Nieto, who started The Luci Center in Colorado and in 1998 moved to Shelby County, said family changes and the need to see the center continue to grow are what caused her to step away.
“We’re all challenged with making a difference with our lives, and mine just so happened to be establishing this center, growing it and working with a wonderful set of people,” she said.
Nieto said Yost, who started at the center as volunteer, was the perfect choice to take over.
“She really impressed me with her work and commitment. She has an MBA, which will help the center grow, and she has energy,” she said, laughing. “She’s very committed and will focus the direction of the center toward the future, which is very, very bright.”
Yost said she didn’t start in 2012 with the idea of one day leading the Luci Center’s efforts.
“I started as a volunteer with riding sessions and trained to be a leader,” she said. “One day Paula and I were having a conversation, and I told her I really enjoyed my job, but I was looking for something with more of a mission of helping children and adults.
“And she said, ‘Well, would you be interested in running a non-profit?’
“I’m just really thrilled to get the opportunity to do something like this. I’m just a country-girl at heart that loves horses and wants to help.”
Yost, who took over in Jan. 28 and worked in conjunction with Nieto until she stepped down on March 11, is overseeing the transition to the new location.
While the center is being planned and built, board member Annie Long’s Moonshadow Friesian Farm on Moody Pike is being used to house the horses.
“We moved all twelve horses and five miniatures [which includes three horses and two Sicilian donkeys] out here, and they’re doing great,” Yost said. “We’re closing on the new property today [Tuesday], but the first thing is we have to get the field pastures underway. The area had been used for corn and soybean farming, so we need to get it ready for the horses to be in there, that’s what’s going to take the most time.”
Yost said the group hopes to be in the new facility by November.
“It should be built by then, but it will depend on the pastures. We can’t move until they’re ready,” she said.

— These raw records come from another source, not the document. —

(** X2: one pass of [maybe_execute_assistant_commands] only appends to
    the commands run, and appends at most eight of them. *)
Theorem pass_runs_at_most_eight : forall env cfg w answer cfg' r w',
  maybe_execute_assistant_commands env cfg w answer = Some (cfg', r, w') ->
  exists new, runs w' = (runs w ++ new)%list /\ List.length new <= 8.
Proof.
  intros env cfg w answer cfg' r w' H.
  destruct (pass_inv env cfg w answer cfg' r w' H) as (new & R & L & _ & _). eauto.
Qed.

Lemma pass_runs_at_most_eight_witness :
  exists cfg' r w', maybe_execute_assistant_commands env0 cfg0 world0 nine_ls = Some (cfg', r, w')
    /\ exists new, runs w' = (runs world0 ++ new)%list /\ List.length new <= 8.
Proof.
  destruct (maybe_execute_assistant_commands env0 cfg0 world0 nine_ls) as [[[c r] w']|] eqn:E.
  - exists c, r, w'. split; [reflexivity|].
    exact (pass_runs_at_most_eight env0 cfg0 world0 nine_ls c r w' E).
  - vm_compute in E. discriminate E.
Defined.

(** X3: every command one pass of [maybe_execute_assistant_commands]
    runs passes [precheck_command] and is allowed by the configuration the pass
    started with. *)
Theorem pass_runs_only_vetted : forall env cfg w answer cfg' r w',
  maybe_execute_assistant_commands env cfg w answer = Some (cfg', r, w') ->
  exists new, runs w' = (runs w ++ new)%list
    /\ Forall (fun c => precheck_command (file_exists env) c = None
                        /\ is_command_allowed cfg c = true) new.
Proof.
  intros env cfg w answer cfg' r w' H.
  destruct (pass_inv env cfg w answer cfg' r w' H) as (new & R & _ & F & _). eauto.
Qed.

Lemma pass_runs_only_vetted_witness :
  exists cfg' r w', maybe_execute_assistant_commands env0 cfg0 world0 shell_reply
                    = Some (cfg', r, w')
    /\ runs w' = ["ls"]
    /\ exists new, runs w' = (runs world0 ++ new)%list
       /\ Forall (fun c => precheck_command (file_exists env0) c = None
                           /\ is_command_allowed cfg0 c = true) new.
Proof.
  destruct (maybe_execute_assistant_commands env0 cfg0 world0 shell_reply)
    as [[[c r] w']|] eqn:E.
  - exists c, r, w'. split; [reflexivity|]. split.
    + revert E. vm_compute. intros E. injection E as _ _ <-. reflexivity.
    + exact (pass_runs_only_vetted env0 cfg0 world0 shell_reply c r w' E).
  - vm_compute in E. discriminate E.
Defined.

(** X4: the only change one pass of
    [maybe_execute_assistant_commands] makes to the configuration is appending
    commands to its trusted list. *)
Theorem pass_config_only_trusts : forall env cfg w answer cfg' r w',
  maybe_execute_assistant_commands env cfg w answer = Some (cfg', r, w') ->
  exists ext, cfg' = mk_config (auto_exec_mode cfg) (auto_exec_allow cfg) (auto_exec_deny cfg)
                       (auto_confirm_exec cfg) (auto_exec_trusted cfg ++ ext)%list
                       (history_max_messages cfg) (history_max_chars cfg).
Proof.
  intros env cfg w answer cfg' r w' H.
  destruct (pass_inv env cfg w answer cfg' r w' H) as (new & _ & _ & _ & T). exact T.
Qed.

Lemma pass_config_only_trusts_witness :
  exists cfg' r w', maybe_execute_assistant_commands env_always cfg_confirm world0 shell_reply
                    = Some (cfg', r, w')
    /\ auto_exec_trusted cfg' = ["ls"]
    /\ exists ext, cfg' = mk_config (auto_exec_mode cfg_confirm) (auto_exec_allow cfg_confirm)
                            (auto_exec_deny cfg_confirm) (auto_confirm_exec cfg_confirm)
                            (auto_exec_trusted cfg_confirm ++ ext)%list
                            (history_max_messages cfg_confirm) (history_max_chars cfg_confirm).
Proof.
  destruct (maybe_execute_assistant_commands env_always cfg_confirm world0 shell_reply)
    as [[[c r] w']|] eqn:E.
  - exists c, r, w'. split; [reflexivity|]. split.
    + revert E. vm_compute. intros E. injection E as <- _ _. reflexivity.
    + exact (pass_config_only_trusts env_always cfg_confirm world0 shell_reply c r w' E).
  - vm_compute in E. discriminate E.
Defined.

(** X5: every command an agent turn runs either passes [precheck_command]
    and is allowed by the configuration the turn started with, or is one of the
    verification commands. *)
Theorem turn_runs_only_vetted : forall env llm cfg history w e st,
  run_agent_turn_with_system env llm cfg history w = Some (e, st) ->
  exists new, runs (t_world st) = (runs w ++ new)%list
    /\ Forall (fun c => (precheck_command (file_exists env) c = None
                         /\ is_command_allowed cfg c = true)
                        \/ In c verification_commands) new.
Proof.
  intros env llm cfg history w e st. unfold run_agent_turn_with_system. intros H.
  destruct (agent_loop_runs _ _ _ _ _ _ H) as (new & R & F & _).
  cbn [t_world t_cfg] in R, F. exists new. split; [exact R|exact F].
Qed.

Lemma turn_runs_only_vetted_witness :
  exists e st, run_agent_turn_with_system env0 (fun _ _ => Some shell_reply) cfg0 [] world0
               = Some (e, st)
    /\ exists new, runs (t_world st) = (runs world0 ++ new)%list
       /\ Forall (fun c => (precheck_command (file_exists env0) c = None
                            /\ is_command_allowed cfg0 c = true)
                           \/ In c verification_commands) new.
Proof.
  destruct (run_agent_turn_with_system env0 (fun _ _ => Some shell_reply) cfg0 [] world0)
    as [[e st]|] eqn:E.
  - exists e, st. split; [reflexivity|].
    exact (turn_runs_only_vetted env0 _ cfg0 [] world0 e st E).
  - vm_compute in E. discriminate E.
Defined.

Lemma rev_str_cons_ne : forall d r, exists x y, rev_str (String d r) = String x y.
Proof.
  intros d r. cbn [rev_str]. destruct (rev_str r) as [|x y]; [now exists d, ""|].
  now exists x, (y ++ String d "")%string.
Qed.

Lemma truncate_short_unchanged_witness :
  chars_count "ab" < 3 /\ truncate_with_suffix "ab" 3 "..." = "ab".
Proof.
  assert (H : chars_count "ab" < 3) by (apply Nat.ltb_lt; reflexivity).
  split; [exact H|exact (truncate_short_unchanged "ab" 3 "..." H)].
Defined.

Lemma truncate_long_cuts_witness :
  2 <= chars_count "abcd" /\
  exists kept rest, "abcd" = (kept ++ rest)%string /\ chars_count kept = 2
    /\ (rest = "" \/ exists c r, rest = String c r /\ is_char_start c = true)
    /\ truncate_with_suffix "abcd" 2 "..." = (kept ++ "...")%string.
Proof.
  assert (H : 2 <= chars_count "abcd") by (apply Nat.leb_le; reflexivity).
  split; [exact H|exact (truncate_long_cuts "abcd" 2 "..." H)].
Defined.

Lemma matching_brace_closes_witness :
  find_matching_brace "x{a}" 1 = Some 3 /\ (1 < 3 /\ byte_at "x{a}" 3 = Some "}"%char).
Proof.
  assert (E : find_matching_brace "x{a}" 1 = Some 3) by (vm_compute; reflexivity).
  split; [exact E|exact (matching_brace_closes "x{a}" 1 3 E)].
Defined.

(** X10: [normalize_windows_shell_command] leaves a command without
    [&&] unchanged. *)
Theorem normalize_no_andand_unchanged : forall cmd,
  contains cmd "&&" = false -> normalize_windows_shell_command cmd = cmd.
Proof. intros cmd H. apply normalize_no_andand. exact H. Qed.

Lemma normalize_no_andand_unchanged_witness :
  contains "cd a; ls" "&&" = false
  /\ normalize_windows_shell_command "cd a; ls" = "cd a; ls".
Proof.
  assert (H : contains "cd a; ls" "&&" = false) by reflexivity.
  split; [exact H|exact (normalize_no_andand_unchanged "cd a; ls" H)].
Defined.

(** X11: [normalize_windows_shell_command] keeps the byte length of the
    command ([&&] becomes [; ]). *)
Theorem normalize_keeps_length : forall cmd,
  String.length (normalize_windows_shell_command cmd) = String.length cmd.
Proof. intros cmd. apply (normalize_length_go (String.length cmd)). lia. Qed.

(** X12: normalizing a command twice gives the same result as once. *)
Theorem normalize_idempotent : forall cmd,
  normalize_windows_shell_command (normalize_windows_shell_command cmd)
  = normalize_windows_shell_command cmd.
Proof. intros cmd. apply (normalize_idem_go (String.length cmd)). lia. Qed.

(** X13: [sanitize_session_name] returns a non-empty name made only of ASCII
    letters, digits, [-] and [_]. *)
Theorem session_name_safe : forall name,
  str_forall session_byte (sanitize_session_name name) = true
  /\ sanitize_session_name name <> "".
Proof.
  intros name. unfold sanitize_session_name.
  destruct (String.eqb (sanitize_chars name) "") eqn:E; [split; [reflexivity|discriminate]|].
  split; [apply sanitize_chars_safe|].
  intros H. rewrite H in E. discriminate E.
Qed.

(** X14: a non-empty name made only of ASCII letters, digits, [-] and [_]
    is returned unchanged by [sanitize_session_name]. *)
Theorem session_name_kept : forall name,
  name <> "" -> str_forall session_byte name = true -> sanitize_session_name name = name.
Proof.
  intros name Hne H. unfold sanitize_session_name. rewrite sanitize_chars_id by exact H.
  destruct (String.eqb_spec name ""); [contradiction|reflexivity].
Qed.

Lemma session_name_kept_witness :
  "my-session_1" <> "" /\ str_forall session_byte "my-session_1" = true
  /\ sanitize_session_name "my-session_1" = "my-session_1".
Proof.
  assert (H1 : "my-session_1" <> "") by discriminate.
  assert (H2 : str_forall session_byte "my-session_1" = true) by reflexivity.
  split; [exact H1|split; [exact H2|exact (session_name_kept _ H1 H2)]].
Defined.

(** X15: [ChatExecutionMode::parse] reads back the name [as_str] gives a
    mode, in any letter case and with surrounding whitespace. *)
Theorem mode_parse_as_str : forall m pre t post,
  str_forall is_ws pre = true -> str_forall is_ws post = true ->
  lower t = mode_as_str m -> mode_parse (pre ++ t ++ post) = Some m.
Proof.
  intros m pre t post Hpre Hpost Ht.
  assert (Hne : forall u c' v, lower u = String c' v -> is_ws c' = false ->
                  exists c r, u = String c r /\ is_ws c = false).
  { intros [|c r] c' v Hu Hc'; [discriminate Hu|]. exists c, r. split; [reflexivity|].
    cbn [lower] in Hu. injection Hu as Hc _. rewrite <- is_ws_lower, Hc. exact Hc'. }
  assert (Hm : exists c' v, mode_as_str m = String c' v /\ is_ws c' = false)
    by (destruct m; do 2 eexists; split; reflexivity).
  assert (Hr : exists c' v, rev_str (mode_as_str m) = String c' v /\ is_ws c' = false)
    by (destruct m; do 2 eexists; split; reflexivity).
  destruct Hm as (c1 & v1 & E1 & W1). destruct Hr as (c2 & v2 & E2 & W2).
  destruct (Hne t c1 v1 (eq_trans Ht E1) W1) as (c & r & Etc & Wc).
  assert (Hrev : lower (rev_str t) = String c2 v2) by (rewrite lower_rev, Ht; exact E2).
  destruct (Hne (rev_str t) c2 v2 Hrev W2) as (d & r' & Ed & Wd).
  unfold mode_parse. rewrite (trim_around pre t post c r d r' Hpre Hpost Etc Wc Ed Wd), Ht.
  destruct m; reflexivity.
Qed.

Lemma mode_parse_as_str_witness :
  str_forall is_ws " " = true /\ str_forall is_ws nl = true
  /\ lower "Agent-Auto" = mode_as_str AgentAuto
  /\ mode_parse (" " ++ "Agent-Auto" ++ nl) = Some AgentAuto.
Proof.
  assert (H1 : str_forall is_ws " " = true) by reflexivity.
  assert (H2 : str_forall is_ws nl = true) by reflexivity.
  assert (H3 : lower "Agent-Auto" = mode_as_str AgentAuto) by reflexivity.
  split; [exact H1|split; [exact H2|split; [exact H3|]]].
  exact (mode_parse_as_str AgentAuto " " "Agent-Auto" nl H1 H2 H3).
Defined.

Lemma trim_quotes_spec : forall s,
  exists a b, s = (a ++ trim_quotes s ++ b)%string
    /\ str_forall is_quote a = true /\ str_forall is_quote b = true
    /\ (trim_quotes s = ""
        \/ exists c r d r', trim_quotes s = String c r /\ is_quote c = false
                            /\ rev_str (trim_quotes s) = String d r' /\ is_quote d = false).
Proof.
  intros s. unfold trim_quotes.
  destruct (trim_start_by_spec is_quote s) as (a & Ha & Fa & B1).
  set (t1 := trim_start_by is_quote s) in *.
  destruct (trim_start_by_spec is_quote (rev_str t1)) as (b' & Hb & Fb & B2).
  set (t2 := trim_start_by is_quote (rev_str t1)) in *.
  assert (Et1 : t1 = (rev_str t2 ++ rev_str b')%string)
    by (rewrite <- rev_str_app, <- Hb; symmetry; apply rev_str_rev).
  exists a, (rev_str b'). split; [|split; [exact Fa|split; [now rewrite str_forall_rev|]]].
  { rewrite Ha at 1. now rewrite Et1. }
  destruct B2 as [E2|(d & r' & E2 & Qd)]; [left; now rewrite E2|right].
  destruct (rev_str_cons_ne d r') as (x & y & Exy). rewrite E2, Exy.
  destruct B1 as [E1|(c & r & E1 & Qc)].
  - exfalso. rewrite E1, E2, Exy in Et1. discriminate Et1.
  - rewrite E1, E2, Exy in Et1. cbn [String.append] in Et1. injection Et1 as Ecx _. subst x.
    exists c, y, d, r'. rewrite <- Exy, rev_str_rev. auto.
Qed.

The reason for the move, both Nieto and Yost said, was to help the center get a farm better suited for the center’s needs and because the former farm was simply too big.
The entire parcel was 50 acres, with about 26.5 owned by the Luci Center and the rest by Nieto.
“That was a good location, it served our needs, and we never had a problem managing it, but now we’ll be able to build a location to fit a therapeutic riding center,” Yost said. “This site will have our office, indoor and outdoor riding rings, a therapy room and possibly an area for dry lessons.”
Those are life-lessons for riders that may not quite be ready for riding.
“They [persons being treated] will learn to groom horses until they’re comfortable around them. They’ll learn to tie knots, open doors, work on stretching and reaching and other life skills,” she said.
Both Yost and Nieto said they were excited about what’s in store for the future of The Luci Center.
“I think the move has been a very positive decision we made,” Yost said. “Now we’ll continue to be able to grow and serve our riders, and that’s the most important thing.”
And Nieto said she can’t wait to watch it grow.
“I’ll be involved as much as Becky wants me to be,” she said. “I’m just so very fortunate to have a legacy that’s going to continue well past me.”